Warna mentari sudah hilang, merahnya kini tinggal luka. Menyisakan resah belahan timur kita, membawa asa ke selatan.
Warna mentari sudah hilang, tersisa tanya di tenggorokan. Mengapa dunia yang kau lewati, tidak pernah naik kelas? Selalu saja dunia ketiga. Dunia tempat para dewa menumpahkan murka.
Mentari, menyingkirlah dari khatulistiwa!
vale, vale, vale
el rony, menyapu dahaga dengan asin tersisa
Category: Daily Life | Comment RSS 2.0 | trackback
April 6th, 2006 at 3:25 pm
Ronceh, blogmu ga iso dibuka meneh ki loh…

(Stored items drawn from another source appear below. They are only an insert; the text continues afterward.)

Lemma addNextHop_refines faces inc prefix faceId cost fb :
  fib_ok fb ->
  exists fb' code, mgr_addNextHop faces inc prefix faceId cost fb = Some (fb', code) /\ fib_ok fb' /\
    (fib_abs fb', Code code) = abs_step faces (fib_abs fb) (FibAddNextHop inc prefix faceId cost).
Proof.
  intros Hfb. unfold mgr_addNextHop, abs_step. set (fid := setFaceForSelfRegistration inc faceId).
  cbv zeta. destruct (Nat.ltb_spec getMaxDepth (length prefix)) as [|Hlen]; [eauto|].
  destruct (decide (fid ∈ faces)); [|eauto].
  destruct (fib_insert_ok prefix fb Hfb Hlen) as (fb1 & -> & Hfb1 & Hv1 & _). simpl.
  set (f := default (newFibEntry prefix) (view fb !! prefix)) in *.
  assert (view fb1 !! prefix = Some f) as Hf by (rewrite Hv1; apply lookup_insert_eq).
  pose proof Hfb1 as (_ & _ & Hent1 & _). destruct (Hent1 prefix f Hf) as [Hp Hfe].
  destruct (addOrUpdateNextHop_ok sort fid 0 cost f Hfe) as (Hoe & Hoc & Hop).
  destruct (fib_write_ok prefix (addOrUpdateNextHop sort fid 0 cost) f fb1 Hfb1 Hf)
    as (Hfb2 & Hv2 & _); [congruence|done|].
  eexists _, 200. split_and!; [done|done|]. unfold fib_abs. rewrite Hv2, Hv1, insert_insert_eq, fmap_insert, Hoc.
  do 3 f_equal. rewrite lookup_fmap. subst f. by destruct (view fb !! prefix).
Qed.

Lemma removeNextHop_refines faces inc prefix faceId fb :
  fib_ok fb ->
  exists fb' code, mgr_removeNextHop faces inc prefix faceId fb = Some (fb', code) /\ fib_ok fb' /\
    (fib_abs fb', Code code) = abs_step faces (fib_abs fb) (FibRemoveNextHop inc prefix faceId).
Proof.
  intros Hfb. unfold mgr_removeNextHop, abs_step. set (fid := setFaceForSelfRegistration inc faceId).
  cbv zeta. destruct (decide (fid ∈ faces)); [|eauto]. rewrite fib_exact_ok by done.
  destruct (view fb !! prefix) as [f|] eqn:Hf; [|eexists fb, 200; by rewrite shrink_none].
  pose proof Hfb as (_ & _ & Hent & _). destruct (Hent prefix f Hf) as [-> Hfe].
  destruct (shrink_ok prefix (removeNextHop_entry fid 0) (delete (fid, 0)) true fb f Hfb Hf)
    as (fb' & Hr & Hread & Hfb' & Ha).
  { intros f0 Hf0. destruct (removeNextHop_ok fid 0 f0 Hf0) as [??]. done. }
  rewrite Hread. simpl. exists fb', 200. rewrite Ha. split_and!; [|done|done].
  destruct (hasNextHops (removeNextHop_entry fid 0 f)); [congruence|]. unfold fib_erase_entry.
  by rewrite Hr.
Qed.

Lemma fib_step_refines faces fb op :
  fib_ok fb ->
  exists fb' ans, fib_step faces fb op = Some (fb', ans) /\ fib_ok fb' /\
    (fib_abs fb', ans) = abs_step faces (fib_abs fb) op.
Proof.
  intros Hfb. destruct op as [inc prefix faceId cost|inc prefix faceId|prefix face|name].
  - destruct (addNextHop_refines faces inc prefix faceId cost fb Hfb) as (fb' & code & Hs & Hfb' & Ha).
    exists fb', (Code code). cbn [fib_step]. rewrite Hs. done.
  - destruct (removeNextHop_refines faces inc prefix faceId fb Hfb) as (fb' & code & Hs & Hfb' & Ha).
    exists fb', (Code code). cbn [fib_step]. rewrite Hs. done.
  - cbn [fib_step abs_step]. rewrite fib_exact_ok by done.
    destruct (view fb !! prefix) as [f|] eqn:Hf; [|eexists fb, NoAnswer; by rewrite shrink_none].
    pose proof Hfb as (_ & _ & Hent & _). destruct (Hent prefix f Hf) as [-> Hfe].
    destruct (shrink_ok prefix (removeNextHopByFace_entry face) (filter (fun kc => kc.1.1 <> face))
      false fb f Hfb Hf) as (fb' & Hr & Hread & Hfb' & Ha).
    { intros f0 Hf0. destruct (removeNextHopByFace_ok face f0 Hf0) as [??]. done. }
    unfold fib_removeNextHopByFace, fib_eraseIfEmpty. rewrite Hread. simpl. rewrite Hr. simpl.
    exists fb', NoAnswer. by rewrite Ha.
  - cbn [fib_step abs_step]. rewrite fib_lpm_ok by done.
    generalize (Datatypes.S (Nat.min (length name) getMaxDepth)). intros d. simpl. eexists fb, _. split_and!; [done|done|].
    unfold fib_abs. rewrite abs_match_fmap.
    destruct (abs_match (view fb) name _) as [[n f]|] eqn:Em; simpl; [|done].
    pose proof Hfb as (_ & _ & Hent & _). apply abs_match_lookup in Em.
    by destruct (Hent n f Em) as [-> _].
Qed.

Fixpoint fib_run (faces : gset Z) fb (ops : list fib_op) : option (Fib * list fib_answer) :=
  match ops with
  | [] => Some (fb, [])
  | op :: ops' =>
      '(fb, a) ← fib_step faces fb op;
      '(fb, l) ← fib_run faces fb ops';
      Some (fb, a :: l)
  end.

Fixpoint abs_run (faces : gset Z) (a : gmap Name (gmap (Z * Z) Z)) (ops : list fib_op) :
    gmap Name (gmap (Z * Z) Z) * list fib_answer :=
  match ops with
  | [] => (a, [])
  | op :: ops' =>
      let '(a, x) := abs_step faces a op in
      let '(a, l) := abs_run faces a ops' in (a, x :: l)
  end.

Lemma fib_run_refines faces ops : forall fb, fib_ok fb ->
  exists fb' l, fib_run faces fb ops = Some (fb', l) /\ fib_ok fb' /\
    (fib_abs fb', l) = abs_run faces (fib_abs fb) ops.
Proof.
  induction ops as [|op ops IH]; intros fb Hfb; [by exists fb, []|].
  destruct (fib_step_refines faces fb op Hfb) as (fb1 & a & Hs & Hfb1 & Ha).
  destruct (IH fb1 Hfb1) as (fb2 & l & Hr & Hfb2 & Hl).
  exists fb2, (a :: l). cbn [fib_run abs_run]. rewrite Hs, <-Ha. simpl. rewrite Hr, <-Hl. done.
Qed.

April 6th, 2006 at 3:33 pm
pecahkan saja gelasnya biar ramai! :p
April 6th, 2006 at 4:27 pm
WAH, MENYINGKIR AH
RONI LAGI LUPA MINUM OBAT
HIHIHI
April 7th, 2006 at 10:10 am
gak pake mentari kok ron.. aku pro xl..
– gimana mau naik kelas, wong gurunya saja gak ada..
April 8th, 2006 at 1:31 pm
yang benar, pecahkan saja leptopnya biar rame…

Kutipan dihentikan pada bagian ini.